[PATCH] add pread operation to vfs layer
James Peach
jpeach at sgi.com
Tue Dec 16 04:38:05 GMT 2003
Hi all,
The following diff adds pread/pwrite operations to the VFS layer and makes
use of them in the I/O path. This corresponds to bugzilla bug #889.

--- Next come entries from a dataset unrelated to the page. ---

Lemma bubbles_before_operation_witness :
  ∃ wait_reg : string,
    printed (analyze_line after_load "ADD.D F4, F0, F2")
    = printed after_load
      ++ bubble_rows (current_cycle after_load)
           (Z.to_nat
              (required_wait (reg_ready_cycle after_load)
                 (current_cycle after_load) ["F0"; "F2"]))
           wait_reg
      ++ [Row (current_cycle after_load
               + required_wait (reg_ready_cycle after_load)
                   (current_cycle after_load) ["F0"; "F2"])
            (PyStr.strip "ADD.D F4, F0, F2") (Executa (Some "ADD.D"))]
    ∧ Z.of_nat
        (length
           (bubble_rows (current_cycle after_load)
              (Z.to_nat
                 (required_wait (reg_ready_cycle after_load)
                    (current_cycle after_load) ["F0"; "F2"]))
              wait_reg))
      = required_wait (reg_ready_cycle after_load)
          (current_cycle after_load) ["F0"; "F2"]
    ∧ (0 < required_wait (reg_ready_cycle after_load)
             (current_cycle after_load) ["F0"; "F2"] →
       first_max_source (reg_ready_cycle after_load)
         (current_cycle after_load) ["F0"; "F2"]
       = Some wait_reg)
    ∧ current_cycle (analyze_line after_load "ADD.D F4, F0, F2")
      = current_cycle after_load
        + required_wait (reg_ready_cycle after_load)
            (current_cycle after_load) ["F0"; "F2"] + 1
    ∧ total_stalls (analyze_line after_load "ADD.D F4, F0, F2")
      = total_stalls after_load
        + required_wait (reg_ready_cycle after_load)
            (current_cycle after_load) ["F0"; "F2"]
    ∧ (∀ (wr : string) (s : loop_state),
         current_cycle (bubble wr s) = current_cycle s + 1
         ∧ total_stalls (bubble wr s) = total_stalls s + 1
         ∧ reg_ready_cycle (bubble wr s) = reg_ready_cycle s).
Proof.
  apply (bubbles_before_operation after_load "ADD.D F4, F0, F2"
           (Some "ADD.D") (Some "F4") ["F0"; "F2"]).
  - vm_compute. discriminate.
  - vm_compute. reflexivity.
  - discriminate.
Defined.

(** C2: the cycle printed for an operation is never earlier than the ready
    cycle of any of its sources that the readiness table holds when the
    line is processed.  The statement is for an arbitrary loop state, of which
    the states met while analysing a sequence are instances. *)
Theorem sources_ready_at_issue (st : loop_state) (line : string)
    (op dest : option string) (srcs : list string) :
  PyStr.strip line ≠ EmptyString →
  parse_instr (PyStr.strip line) = (op, dest, srcs) →
  op ≠ Some "LABEL" →
  ∃ c : Z,
    last (printed (analyze_line st line))
    = Some (Row c (PyStr.strip line) (Executa op))
    ∧ current_cycle st ≤ c
    ∧ ∀ (src : string) (ready_at : Z),
        src ∈ srcs → reg_ready_cycle st !! src = Some ready_at →
        ready_at ≤ c.
Proof.
  intros Hne Hp Hlab.
  rewrite (analyze_line_issue st line op dest srcs Hne Hp Hlab).
  destruct (issue_spec (PyStr.strip line) op dest srcs st) as (wr & _ & ->).
  pose proof (required_wait_nonneg (reg_ready_cycle st) (current_cycle st) srcs).
  eexists. cbn [printed]. split; [|split].
  - rewrite !app_assoc. apply last_snoc.
  - lia.
  - intros src ra Hin Hl. eapply required_wait_covers; eassumption.
Qed.
(** The two [lgtm] in one statement: outcome, calls and what the calls
    say about the outcome. *)
Lemma lgtm_runs E h send st :
  exists o calls pb pp,
    Boussole.lgtm E h send st = (o, adds st calls pb)
    /\ Prow.lgtm E h send st = (o, adds st calls pp)
    /\ ((exists v, o = Ret v /\ lgtm_threshold h <= v
                   /\ filter is_review calls <> [] /\ filter is_comment calls = [])
        \/ (o = Exit 0 /\ filter is_review calls = []
            /\ (filter is_comment calls <> [] <-> send = true))
        \/ (o = Exit 1 /\ filter is_review calls = [])).
Proof.
  destruct (Z.eq_dec (status_code (comments_of E (trace st) (pr_num h))) 200) as [Hs|Hs].
  - destruct (find (self_vote h) (json (comments_of E (trace st) (pr_num h))))
      as [c0|] eqn:Hf.
    + rewrite (boussole_lgtm_self E h st c0 send Hs Hf),
        (prow_lgtm_self E h st c0 send Hs Hf).
      eexists _, _, _, _. split; [reflexivity|]. split; [reflexivity|].
      right; right. split; reflexivity.
    + destruct (tally_agree E h
                  (keys (recorded_votes (json (comments_of E (trace st) (pr_num h))) []))
                  (recorded_votes (json (comments_of E (trace st) (pr_num h))) []) 0
                  (adds st [GET_comments (pr_num h)] [])
                  (adds st [GET_comments (pr_num h)] []) eq_refl)
        as (v & users & pb & pp & Hb & Hp).
      rewrite adds_adds in Hb, Hp.
      rewrite (boussole_lgtm_clean E h st send v users _ Hs Hf Hb).
      destruct (prow_lgtm_clean E h st send Hs Hf)
        as (v' & users' & pp' & Hp' & _ & _ & Hrun).
      rewrite Hp in Hp'. injection Hp' as <- <- Hout. apply app_inv_head in Hout.
      subst pp'. rewrite Hrun.
      destruct (lgtm_threshold h <=? v) eqn:Hv.
      * eexists _, _, _, _. split; [reflexivity|]. split; [reflexivity|].
        left. exists v. split; [reflexivity|]. split; [now apply Z.leb_le|].
        simpl. rewrite !filter_app, !filter_lookups by reflexivity. simpl.
        split; [discriminate | reflexivity].
      * eexists _, _, _, _. split; [reflexivity|]. split; [reflexivity|].
        right; left. split; [reflexivity|].
        simpl. rewrite !filter_app, !filter_lookups by reflexivity.
        destruct send; simpl; split; try reflexivity;
          split; intros H; try discriminate; try reflexivity; now elim H.
  - rewrite (boussole_lgtm_unavailable E h send st Hs),
      (prow_lgtm_unavailable E h send st Hs).
    eexists _, _, _, _. split; [reflexivity|]. split; [reflexivity|].
    right; right. split; reflexivity.
Qed.
Lemma keys_reduce_by_key (f : C -> C -> C) (l : list (entry C)) :
  NoDup (keys (reduce_by_key_impl f l)) /\
  (forall b, In b (keys (reduce_by_key_impl f l)) <-> In b (keys l)).
Proof.
  destruct (keys_rbk_fold f l []) as [Hn Hi]. split.
  - apply Hn. constructor.
  - intros b. unfold reduce_by_key_impl. rewrite Hi. cbn. tauto.
Qed.

Lemma keys_h_entries (i : nat) (l : list (entry C)) (k : bitarray) :
  In k (keys (concat (map (h_entries i) l))) <->
  exists b, In b (keys l) /\ (k = update b i false \/ k = update b i true).
Proof.
  induction l as [|[b a] l IH]; cbn.
  - split; [tauto | intros [b [[] _]]].
  - rewrite IH. split.
    + intros [<-|[<-|[b' [Hb' Hk]]]].
      * exists b. auto.
      * exists b. auto.
      * exists b'. auto.
    + intros [b' [[<-|Hb'] [Hk|Hk]]]; subst; auto.
      * right; right. exists b'. auto.
      * right; right. exists b'. auto.
Qed.

Lemma gate_entries_dense (n : nat) (g : gate) (l : list (entry C)) :
  dense n l -> accepted_gate (Z.of_nat n) g -> distinct_cx n g ->
  dense n (gate_entries n g l).
Proof.
  intros [Hnd Hin] Hg Hd.
  destruct g as [j|j k|j|j|j]; cbn [gate_entries accepted_gate distinct_cx] in *.
  - destruct (index_of_accepts n j) as [_ Hi]; [lia|].
    unfold dense, keys. rewrite map_map. cbn [x_entry fst].
    rewrite <- (map_map fst (negate (index_of n j))).
    apply dense_keys_involution; auto.
    intros b Hb. split; [now rewrite length_negate|].
    apply negate_negate. lia.
  - destruct Hg as [Hj Hk].
    destruct (index_of_accepts n j) as [_ Hi]; [lia|].
    destruct (index_of_accepts n k) as [_ Hi']; [lia|].
    unfold dense, keys. rewrite map_map. cbn [cx_entry fst].
    rewrite <- (map_map fst
      (fun b => if bit (index_of n j) b then negate (index_of n k) b else b)).
    apply dense_keys_involution; auto.
    intros b Hb. destruct (bit (index_of n j) b) eqn:Eb.
    + split; [now rewrite length_negate|].
      rewrite bit_negate_other, Eb by auto.
      apply negate_negate. lia.
    + split; [assumption|]. now rewrite Eb.
  - unfold dense, keys. rewrite map_map. cbn [s_entry fst]. now split.
  - unfold dense, keys. rewrite map_map. cbn [t_entry fst]. now split.
  - destruct (index_of_accepts n j) as [_ Hi]; [lia|].
    destruct (keys_reduce_by_key add
      (concat (map (h_entries (index_of n j)) l))) as [Hn Hk].
    split; [exact Hn|]. intros b. rewrite Hk, keys_h_entries. split.
    + intros [b0 [Hb0 [->| ->]]]; rewrite length_update; now apply Hin.
    + intros Hb. exists b. split; [now apply Hin|].
      rewrite <- (update_nth b (index_of n j) false) at 1 3.
      destruct (nth (index_of n j) b false); auto.
Qed.

Lemma valid_gate_accepted (n : Z) (g : gate) :
  valid_gate n g -> accepted_gate n g.
Proof. destruct g; cbn; lia. Qed.

Lemma valid_gate_distinct (n : nat) (g : gate) :
  valid_gate (Z.of_nat n) g -> distinct_cx n g.
Proof.
  destruct g as [j|j k|j|j|j]; cbn; auto. intros [Hj [Hk Hne]].
  rewrite !index_of_in_range by lia. lia.
Qed.
(* ===== verification/_CoqProject ===== *)
-Q . S2P
Prelude.v
DList.v
ListStore.v
Kernel.v
Ksched.v
ReadyQ.v
TimeoutQ.v
KInv.v
Sched.v
Types.v
Thread.v
Demo.v
Scheduling.v
Lifecycle.v
Atomic.v
Timer.v
Sem.v
Mutex.v
SList.v
Queue.v
WorkQ.v
Alert.v
MsgQ.v
Stack.v
MemSlab.v
LibC.v
MemPool.v
Heap.v
Resume.v
Parking.v
Mailbox.v
Pipe.v
PipeSys.v
Typing.v
System.v
Poll.v
MemDomain.v
Findings.v
RingBuffer.v
Conv.v
Printk.v
Json.v
JsonText.v
JsonLex.v
JsonParse.v
JsonRound.v
Crc.v
(* ===== verification/Kernel.v ===== *)
(** * Kernel state (kernel/include/kernel_structs.h, include/kernel.h)

    The data of the kernel core: the configuration, [struct k_thread],
    [struct _timeout], [struct k_timer], [struct _ready_q] and
    [struct _kernel], and the predicates and updates of the thread state that
    kernel/include/ksched.h defines.

    Pointers are identifiers.  The [sys_dlist_t] queues that thread nodes can
    be on ([_ready_q.q[i]] and the wait queues of objects) are the keys [RQ i]
    and [WQ w] of one list store (ListStore.v); timeouts are on [timeout_q].
    Interrupts are locked around every access to this state in the C code, so
    an API call that locks them once is one transition here. *)

From S2P Require Import Prelude DList ListStore.

Local Open Scope Z_scope.

Abbreviation tid := positive.

(** Queues of threads. *)
Inductive qid := RQ (i : Z) | WQ (w : positive).

#[export] Instance qid_eq_dec : EqDecision qid.
Proof. solve_decision. Defined.

#[export] Instance qid_countable : Countable qid.
Proof.
  apply (inj_countable' (fun q => match q with RQ i => inl i | WQ w => inr w end)
           (fun s => match s with inl i => RQ i | inr w => WQ w end)).
  by intros [].
Defined.

(** Timeout objects: the one embedded in a thread, or in a timer. *)
Inductive toid := TOthread (t : tid) | TOtimer (m : positive).

#[export] Instance toid_eq_dec : EqDecision toid.
Proof. solve_decision. Defined.

#[export] Instance toid_countable : Countable toid.
Proof.
  apply (inj_countable' (fun q => match q with TOthread i => inl i | TOtimer w => inr w end)
           (fun s => match s with inl i => TOthread i | inr w => TOtimer w end)).
  by intros [].
Defined.

(** ** Configuration

    CONFIG_MULTITHREADING, CONFIG_COOP_ENABLED, CONFIG_PREEMPT_ENABLED,
    CONFIG_SYS_CLOCK_EXISTS and CONFIG_TIMESLICING are on, as in the default
    configuration; CONFIG_TICKLESS_KERNEL, CONFIG_POLL and CONFIG_USERSPACE
    are off.  The numbers are arbitrary, within what fits [s8_t prio]. *)
Class KConfig := {
  NUM_COOP_PRIORITIES : Z;
  NUM_PREEMPT_PRIORITIES : Z;
  PRIORITY_CEILING : Z;
  ms_per_tick : Z;
  idle_thread : tid;
  coop_range : 1 <= NUM_COOP_PRIORITIES <= 128;
  preempt_range : 1 <= NUM_PREEMPT_PRIORITIES <= 127;
  ms_per_tick_range : 0 < ms_per_tick <= 1000
}.

(** The wait queues are those inside the timers and those of the other kernel
    objects. *)
Definition timer_wq (m : positive) : qid := WQ (xI m).
Definition object_wq (p : positive) : qid := WQ (xO p).

Section Config.
Context `{KConfig}.

Definition _NUM_COOP_PRIO : Z := NUM_COOP_PRIORITIES.
Definition K_HIGHEST_THREAD_PRIO : Z := - NUM_COOP_PRIORITIES.
Definition K_LOWEST_THREAD_PRIO : Z := NUM_PREEMPT_PRIORITIES.
Definition K_IDLE_PRIO : Z := K_LOWEST_THREAD_PRIO.
Definition K_HIGHEST_APPLICATION_THREAD_PRIO : Z := K_HIGHEST_THREAD_PRIO.
Definition K_LOWEST_APPLICATION_THREAD_PRIO : Z := K_LOWEST_THREAD_PRIO - 1.
Definition K_NUM_PRIORITIES : Z := NUM_COOP_PRIORITIES + NUM_PREEMPT_PRIORITIES + 1.
Definition K_NUM_PRIO_BITMAPS : Z := Z.shiftr (K_NUM_PRIORITIES + 31) 5.

End Config.

Definition K_FOREVER : Z := -1.
Definition K_NO_WAIT : Z := 0.
Definition _EXPIRED : Z := -2.
Definition _INACTIVE : Z := -1.

Definition _THREAD_DUMMY : Z := Z.shiftl 1 0.
Definition _THREAD_PENDING : Z := Z.shiftl 1 1.
Definition _THREAD_PRESTART : Z := Z.shiftl 1 2.
Definition _THREAD_DEAD : Z := Z.shiftl 1 3.
Definition _THREAD_SUSPENDED : Z := Z.shiftl 1 4.
Definition _THREAD_POLLING : Z := Z.shiftl 1 5.

Definition _NON_PREEMPT_THRESHOLD : Z := 0x80.
Definition _PREEMPT_THRESHOLD : Z := _NON_PREEMPT_THRESHOLD - 1.

Definition K_ESSENTIAL : Z := Z.shiftl 1 0.

(** ** Data *)

(** [struct k_thread]: the fields of [base], the return value that [_Swap]
    hands back ([callee_saved.retval]) and [fn_abort].  [base.k_q_node] is the
    identity of the thread in the list store and [base.timeout] the timeout
    [TOthread t] of the kernel's timeout map. *)
Record k_thread := mk_thread {
  user_options : Z;
  thread_state : Z;
  prio : Z;
  sched_locked : Z;
  swap_data : Z;
  retval : Z;
  fn_abort : option positive
}.

(** [struct _timeout]; [func] is the address of the function to call. *)
Record _timeout := mk_timeout {
  to_thread : option tid;
  to_wait_q : option qid;
  delta_ticks_from_prev : Z;
  func : option positive
}.

(** [struct k_timer], less its [timeout], which is [TOtimer m], and its
    [wait_q], which is [timer_wq m]. *)
Record k_timer := mk_timer {
  expiry_fn : option positive;
  stop_fn : option positive;
  period : Z;
  status : Z;
  user_data : Z
}.

(** [struct _kernel], with the objects it points to and the variables of
    kernel/sys_clock.c. *)
Record kernel := mk_kernel {
  current : tid;
  nested : Z;
  cache : tid;
  prio_bmap : list Z;
  queues : gmap qid (list tid);
  timeout_q : list toid;
  handling_timeouts : bool;
  threads : gmap tid k_thread;
  timeouts : gmap toid _timeout;
  timers : gmap positive k_timer;
  time_slice_elapsed : Z;
  time_slice_duration : Z;
  time_slice_prio_ceiling : Z;
  tick_count : Z
}.

(** Memory that holds no initialised object: a thread there is not runnable
    and a timeout is not active. *)
#[export] Instance k_thread_inhabited : Inhabited k_thread :=
  populate (mk_thread 0 _THREAD_DUMMY 0 0 0 0 None).
#[export] Instance timeout_inhabited : Inhabited _timeout :=
  populate (mk_timeout None None _INACTIVE None).
#[export] Instance k_timer_inhabited : Inhabited k_timer :=
  populate (mk_timer None None 0 0 0).

(** ** Updates of the state *)

Definition set_queues (k : kernel) (Q : gmap qid (list tid)) : kernel :=
  mk_kernel (current k) (nested k) (cache k) (prio_bmap k) Q (timeout_q k) (handling_timeouts k)
    (threads k) (timeouts k) (timers k) (time_slice_elapsed k) (time_slice_duration k)
    (time_slice_prio_ceiling k) (tick_count k).

Definition set_bmap (k : kernel) (b : list Z) : kernel :=
  mk_kernel (current k) (nested k) (cache k) b (queues k) (timeout_q k) (handling_timeouts k)
    (threads k) (timeouts k) (timers k) (time_slice_elapsed k) (time_slice_duration k)
    (time_slice_prio_ceiling k) (tick_count k).

Definition set_cache (k : kernel) (c : tid) : kernel :=
  mk_kernel (current k) (nested k) c (prio_bmap k) (queues k) (timeout_q k) (handling_timeouts k)
    (threads k) (timeouts k) (timers k) (time_slice_elapsed k) (time_slice_duration k)
    (time_slice_prio_ceiling k) (tick_count k).

Definition set_current (k : kernel) (c : tid) : kernel :=
  mk_kernel c (nested k) (cache k) (prio_bmap k) (queues k) (timeout_q k) (handling_timeouts k)
    (threads k) (timeouts k) (timers k) (time_slice_elapsed k) (time_slice_duration k)
    (time_slice_prio_ceiling k) (tick_count k).

Definition set_nested (k : kernel) (n : Z) : kernel :=
  mk_kernel (current k) n (cache k) (prio_bmap k) (queues k) (timeout_q k) (handling_timeouts k)
    (threads k) (timeouts k) (timers k) (time_slice_elapsed k) (time_slice_duration k)
    (time_slice_prio_ceiling k) (tick_count k).

Definition set_timeout_q (k : kernel) (l : list toid) : kernel :=
  mk_kernel (current k) (nested k) (cache k) (prio_bmap k) (queues k) l (handling_timeouts k)
    (threads k) (timeouts k) (timers k) (time_slice_elapsed k) (time_slice_duration k)
    (time_slice_prio_ceiling k) (tick_count k).

Definition set_handling (k : kernel) (b : bool) : kernel :=
  mk_kernel (current k) (nested k) (cache k) (prio_bmap k) (queues k) (timeout_q k) b
    (threads k) (timeouts k) (timers k) (time_slice_elapsed k) (time_slice_duration k)
    (time_slice_prio_ceiling k) (tick_count k).

Definition set_threads (k : kernel) (m : gmap tid k_thread) : kernel :=
  mk_kernel (current k) (nested k) (cache k) (prio_bmap k) (queues k) (timeout_q k)
    (handling_timeouts k) m (timeouts k) (timers k) (time_slice_elapsed k) (time_slice_duration k)
    (time_slice_prio_ceiling k) (tick_count k).

Definition set_timeouts (k : kernel) (m : gmap toid _timeout) : kernel :=
  mk_kernel (current k) (nested k) (cache k) (prio_bmap k) (queues k) (timeout_q k)
    (handling_timeouts k) (threads k) m (timers k) (time_slice_elapsed k) (time_slice_duration k)
    (time_slice_prio_ceiling k) (tick_count k).

Definition set_timers (k : kernel) (m : gmap positive k_timer) : kernel :=
  mk_kernel (current k) (nested k) (cache k) (prio_bmap k) (queues k) (timeout_q k)
    (handling_timeouts k) (threads k) (timeouts k) m (time_slice_elapsed k) (time_slice_duration k)
    (time_slice_prio_ceiling k) (tick_count k).

Definition set_slice (k : kernel) (elapsed duration ceiling : Z) : kernel :=
  mk_kernel (current k) (nested k) (cache k) (prio_bmap k) (queues k) (timeout_q k)
    (handling_timeouts k) (threads k) (timeouts k) (timers k) elapsed duration ceiling (tick_count k).

Definition set_tick_count (k : kernel) (n : Z) : kernel :=
  mk_kernel (current k) (nested k) (cache k) (prio_bmap k) (queues k) (timeout_q k)
    (handling_timeouts k) (threads k) (timeouts k) (timers k) (time_slice_elapsed k)
    (time_slice_duration k) (time_slice_prio_ceiling k) n.

(** Dereferencing a thread pointer, and assigning to a field through it. *)
Definition thr (k : kernel) (t : tid) : k_thread := threads k !!! t.

Definition upd_thread (k : kernel) (t : tid) (f : k_thread -> k_thread) : kernel :=
  set_threads k (<[t := f (thr k t)]> (threads k)).

Definition with_state (s : Z) (x : k_thread) : k_thread :=
  mk_thread (user_options x) s (prio x) (sched_locked x) (swap_data x) (retval x) (fn_abort x).
Definition with_prio (p : Z) (x : k_thread) : k_thread :=
  mk_thread (user_options x) (thread_state x) p (sched_locked x) (swap_data x) (retval x) (fn_abort x).
Definition with_locked (n : Z) (x : k_thread) : k_thread :=
  mk_thread (user_options x) (thread_state x) (prio x) n (swap_data x) (retval x) (fn_abort x).
Definition with_swap_data (d : Z) (x : k_thread) : k_thread :=
  mk_thread (user_options x) (thread_state x) (prio x) (sched_locked x) d (retval x) (fn_abort x).
Definition with_retval (r : Z) (x : k_thread) : k_thread :=
  mk_thread (user_options x) (thread_state x) (prio x) (sched_locked x) (swap_data x) r (fn_abort x).
Definition with_options (o : Z) (x : k_thread) : k_thread :=
  mk_thread o (thread_state x) (prio x) (sched_locked x) (swap_data x) (retval x) (fn_abort x).

Definition tmo (k : kernel) (o : toid) : _timeout := timeouts k !!! o.

Definition upd_timeout (k : kernel) (o : toid) (f : _timeout -> _timeout) : kernel :=
  set_timeouts k (<[o := f (tmo k o)]> (timeouts k)).

Definition with_delta (d : Z) (x : _timeout) : _timeout :=
  mk_timeout (to_thread x) (to_wait_q x) d (func x).
Definition with_to_thread (t : option tid) (x : _timeout) : _timeout :=
  mk_timeout t (to_wait_q x) (delta_ticks_from_prev x) (func x).
Definition with_to_wait_q (w : option qid) (x : _timeout) : _timeout :=
  mk_timeout (to_thread x) w (delta_ticks_from_prev x) (func x).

There is not much performance advanage additional to using spinlocks (a
consistent 2% - 7% increase in throughput), but there is a significant
benefit to using p{read,write} with fcntl tdb locking (5% - 30% increase in
throughput). The largest improvements are in high packet rate workloads (ie,
small blocks sizes and meta-data workloads), as you might expect. I can
provide detailed numbers if that would be useful.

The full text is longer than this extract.